And yet, ANILCA includes one provision that can be read to throw a wrench into that authority: § 103(c). This provision says that "[o]nly those lands within the boundaries of any conservation system unit which are public lands (as such term is defined in this Act) shall be deemed to be included as a portion of such unit."
*1090 II
Thus we arrive at the crux of this case: How, if at all, does ANILCA § 103(c) circumscribe the Service's ordinary authority over navigable rivers within the geographic boundaries of national parks?
A
I agree with the Court that the Service may not treat every navigable river in Alaska as legally part of Alaska's parks merely because those (nonpublic) rivers flow within park boundaries. The majority ably explains why ANILCA's text leads to this outcome. See
ante
, at 1080 - 1083. According to ANILCA § 103(c), navigable waters (at least apart from Wild and Scenic Rivers) must be treated as waters outside of park units for legal purposes. Thus they may not be "subject to the regulations applicable solely to public lands within such units."

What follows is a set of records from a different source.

(** [operator<] of [std::string]: lexicographic, with [char_traits<char>::lt] on the bytes as
    [unsigned char]. *)
Fixpoint string_less (a b : list byte) : bool :=
  match a, b with
  | _, [] => false
  | [], _ :: _ => true
  | x :: a', y :: b' =>
      if byte_to_Z x <? byte_to_Z y then true
      else if byte_to_Z y <? byte_to_Z x then false
      else string_less a' b'
  end.
#[export] Instance string_Less : Less std_string := string_less.

#[export] Instance string_LessSpec : LessSpec std_string.
Proof.
  split; unfold less, string_Less.
  - intros k. induction k as [|x k IH]; [done|]. simpl. by rewrite Z.ltb_irrefl.
  - intros a. induction a as [|x a IH]; intros [|y b] [|z c]; simpl; try done.
    specialize (IH b c). repeat zcase; try done; lia.
  - intros a. induction a as [|x a IH]; intros [|y b]; simpl; try done.
    repeat zcase; try done. intros Hab Hba. assert (x = y) as -> by (apply byte_to_Z_inj; lia).
    f_equal. by apply IH.
Qed.

(** ** Conversion into an object that has a value *)

(** [object::convert(v)] for a [v] that was not just constructed: most adaptors overwrite it,
    those of vectors, pairs and tuples convert into the elements. *)
Class ConvertInto (T : Type) `{Convert T} := {
  convert_into : object → T → result T;
  convert_into_init o : convert_into o init = convert o;
}.

Definition overwrite (T : Type) `{Convert T} : ConvertInto T :=
  {| convert_into o _ := convert o; convert_into_init _ := eq_refl |}.

#[export] Instance nil_t_Into : ConvertInto nil_t := overwrite nil_t.
#[export] Instance bool_Into : ConvertInto bool := overwrite bool.
#[export] Instance int32_Into : ConvertInto int32 := overwrite int32.
#[export] Instance uint32_Into : ConvertInto uint32 := overwrite uint32.
#[export] Instance int64_Into : ConvertInto int64 := overwrite int64.
#[export] Instance uint64_Into : ConvertInto uint64 := overwrite uint64.
#[export] Instance string_Into : ConvertInto std_string := overwrite std_string.
#[export] Instance object_Into : ConvertInto object := overwrite object.
#[export] Instance byte_vector_Into : ConvertInto byte_vector := overwrite byte_vector.
#[export] Instance shared_ptr_Into T `{Convert T} : ConvertInto (shared_ptr T) := overwrite (shared_ptr T).

(** [v.resize(size)] keeps the elements there are. *)
Fixpoint convert_items_into {T} `{ConvertInto T} (l : list object) (old : list T) : result (list T) :=
  match l with
  | [] => Ok []
  | o :: l' =>
      let! x := convert_into o (hd init old) in
      let! xs := convert_items_into l' (tl old) in Ok (x :: xs)
  end.
Lemma convert_items_into_new {T} `{ConvertInto T} (l : list object) :
  convert_items_into l [] = convert_items l.
Proof. induction l as [|o l IH]; [done|]. simpl. by rewrite convert_into_init, IH. Qed.

#[export, refine] Instance vector_Into T `{ConvertInto T} : ConvertInto (vector T) := {
  convert_into o v :=
    match o with
    | ARRAY l => let! xs := convert_items_into l (items v) in Ok (mk_vector xs)
    | _ => Throw msgpack_type_error
    end }.
Proof. intros []; simpl; try done. by rewrite convert_items_into_new. Defined.

#[export, refine] Instance pair_Into A B `{ConvertInto A, ConvertInto B} : ConvertInto (std_pair A B) := {
  convert_into o p :=
    match o with
    | ARRAY [x; y] =>
        let! a := convert_into x (first p) in let! b := convert_into y (second p) in Ok (mk_pair a b)
    | _ => Throw msgpack_type_error
    end }.
Proof.
  intros []; try done. destruct l as [|x [|y [|]]]; try done. simpl. by rewrite !convert_into_init.
Defined.

(** The elements of a tuple that the array does not have keep their value. *)
Class ElementsInto (T : Type) `{TupleElements T} := {
  elements_into : list object → T → result T;
  elements_into_init l : elements_into l init_elements = convert_elements l init_elements;
}.
#[export, refine] Instance tuple_nil_Into : ElementsInto () := { elements_into _ _ := Ok () }.
Proof. done. Defined.
#[export, refine] Instance tuple_cons_Into A T `{Pack A, ConvertInto A, ElementsInto T} : ElementsInto (A * T) := {
  elements_into l '(a, t) :=
    match l with
    | [] => Ok (a, t)
    | o :: l' => let! a' := convert_into o a in let! t' := elements_into l' t in Ok (a', t')
    end }.
Proof. intros [|o l]; [done|]. simpl. by rewrite convert_into_init, elements_into_init. Defined.
#[export, refine] Instance tuple_Into T `{ElementsInto T} : ConvertInto (tuple T) := {
  convert_into o t :=
    match o with
    | ARRAY l => let! e := elements_into l (elements t) in Ok (mk_tuple e)
    | _ => Throw msgpack_type_error
    end }.
Proof. intros []; simpl; try done. by rewrite elements_into_init. Defined.
Lemma long_eq fuel s next : (length s < fuel)%nat → long fuel s next = one_pass s next.
Proof.
  revert s next. induction fuel as [|fuel IH]; intros s next Hf; [lia|]. cbn [parse_long].
  destruct s as [|c s]; [done|].
  destruct (if decide (c = open_brace) then _ else _) as [[pre r]|] eqn:E.
  - assert (c :: s = pre ++ open_brace :: tail r ∧ open_brace ∉ pre) as [Hs Hpre].
    { destruct (decide (c = open_brace)) as [->|Hc].
      - injection E as <- <-. split; [done|apply not_elem_of_nil].
      - destruct (find open_brace s) as [[p r']|] eqn:Ef; [|done]. injection E as <- ->.
        apply find_Some in Ef as [-> Hp]. split; [done|]. apply not_elem_of_cons. by split. }
    rewrite Hs in Hf |- *. rewrite length_app in Hf. simpl in Hf.
    rewrite (one_pass_text (S (length pre))) by (auto || lia).
    destruct (write_text _ pre) as [[out|ex]|]; [|done..].
    rewrite one_pass_eq, decide_True by done.
    destruct (field (tail r) next) as [[[t rest] n']|ex] eqn:Ef; [|done]. apply field_rest in Ef.
    by rewrite prepend_prepend, IH by lia.
  - rewrite (write_text_eq _ next); [done|]. destruct (decide (c = open_brace)) as [|Hc]; [done|].
    destruct (find open_brace s) as [[p r']|] eqn:Ef; [done|]. apply find_None in Ef.
    apply not_elem_of_cons. by split.
Qed.

Lemma vformat_one_pass s : vformat args get_id s = one_pass s 0.
Proof.
  unfold vformat, parse_format_string. destruct (decide _) as [->|Hs].
  - rewrite one_pass_eq. simpl. unfold on_replacement_field, get_arg. simpl.
    destruct args as [|a l]; simpl; [done|]. destruct (format_default a); simpl; [|done]. by rewrite app_nil_r.
  - destruct (_ <? 32); [done|]. apply long_eq. lia.
Qed.
End loops.

(** Without arguments: doubled braces stand for single ones, others are errors. *)
Fixpoint unescape (s : text) : option text :=
  match s with
  | [] => Some []
  | c :: s' =>
      if decide (c = open_brace ∨ c = close_brace) then
        match s' with
        | d :: s'' => if decide (d = c) then (c ::.) <$> unescape s'' else None
        | [] => None
        end
      else (c ::.) <$> unescape s'
  end.

#[local] Arguments one_pass : simpl never.

Section no_arguments.
Context {A : Type} `{Formatter A}.

Lemma field_no_arguments s next :
  match s with
  | c :: s' =>
      if decide (c = open_brace) then
        parse_replacement_field (A := A) [] (λ _, None) s next = Ok ([c], s', next)
      else ∃ e, parse_replacement_field (A := A) [] (λ _, None) s next = Throw e
  | [] => ∃ e, parse_replacement_field (A := A) [] (λ _, None) s next = Throw e
  end.
Proof.
  destruct s as [|c s]; [by eexists|]. cbn [parse_replacement_field].
  destruct (decide (c = open_brace)) as [->|Ho]; [by rewrite decide_False|].
  assert (∀ id, get_arg (A := A) [] id = format_error "argument not found") as Hget by done.
  unfold on_replacement_field, on_format_specs.
  destruct (decide (c = close_brace)).
  { destruct (next_arg_id next) as [[id n']|e']; [|by eexists]. simpl. by eexists. }
  destruct (parse_arg_id (λ _, None) (c :: s) next) as [[[id rest] n']|e']; simpl; [|by eexists].
  destruct rest as [|d rest]; [by eexists|]. repeat (destruct (decide _); [by eexists|]). by eexists.
Qed.

Lemma one_pass_no_arguments s next :
  match unescape s with
  | Some t => one_pass (A := A) [] (λ _, None) s next = Some (Ok t)
  | None => ∃ e, one_pass (A := A) [] (λ _, None) s next = Some (Throw e)
  end.
Proof.
  remember (length s) as k eqn:Hk. revert s next Hk. induction (lt_wf k) as [k _ IH]. intros s next ->.
  assert (∀ c r, (length r < length s)%nat →
    match (c ::.) <$> unescape r with
    | Some t => prepend [c] (one_pass (A := A) [] (λ _, None) r next) = Some (Ok t)
    | None => ∃ e, prepend [c] (one_pass (A := A) [] (λ _, None) r next) = Some (Throw e)
    end) as Hrec.
  { intros c r Hlt. specialize (IH (length r) Hlt r next eq_refl).
    destruct (unescape r) as [t|]; simpl; [by rewrite IH|]. destruct IH as [e ->]. by exists e. }
  rewrite one_pass_eq. destruct s as [|c s]; [done|]. cbn [unescape].
  destruct (decide (c = open_brace)) as [->|Ho].
  - rewrite decide_True by (by left). pose proof (field_no_arguments s next) as Hf.
    destruct s as [|d s]; [destruct Hf as [e ->]; by exists e|]. destruct (decide (d = open_brace)) as [->|Hd].
    + rewrite Hf. apply Hrec. simpl. lia.
    + destruct Hf as [e ->]. by exists e.
  - destruct (decide (c = close_brace)) as [->|Hc].
    + rewrite decide_True by (by right). destruct s as [|d s]; [by eexists|].
      destruct (decide (d = close_brace)); [apply Hrec; simpl; lia|by eexists].
    + rewrite decide_False by naive_solver. apply Hrec. simpl. lia.
Qed.
End no_arguments.

(** the fast path of the formatter does what the plain one does: for every format string,
    argument list and argument index, the loop for long strings, which looks for braces with
    [memchr] in two passes, gives the same text or the same error as the loop for short strings;
    so formatting, with its short cut for ["{}"], is that single pass from left to right, and it
    always terminates. *)
Theorem fmt_loops_agree {A} `{Formatter A} (args : list A) get_id s next :
  parse_long args get_id (S (length s)) s next = parse_short args get_id (S (length s)) [] s next ∧
  vformat args get_id s = parse_short args get_id (S (length s)) [] s 0 ∧
  vformat args get_id s ≠ None.
Proof.
  split; [|split].
  - apply long_eq. lia.
  - apply vformat_one_pass.
  - rewrite vformat_one_pass. apply one_pass_total.
Qed.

This principle is all that is required to resolve Sturgeon's case. The hovercraft rule applies only inside park boundaries.
B
Critically, although the Court decides today that the Service may not regulate the Nation River "as part of the park," ante , at 1080, the Court does not hold that ANILCA § 103(c) strips the Service of all authority to protect navigable waters in Alaska. For good reason. It would be absurd to think that Congress intended for the Service to preserve Alaska's rivers, but left it without any tools to do so.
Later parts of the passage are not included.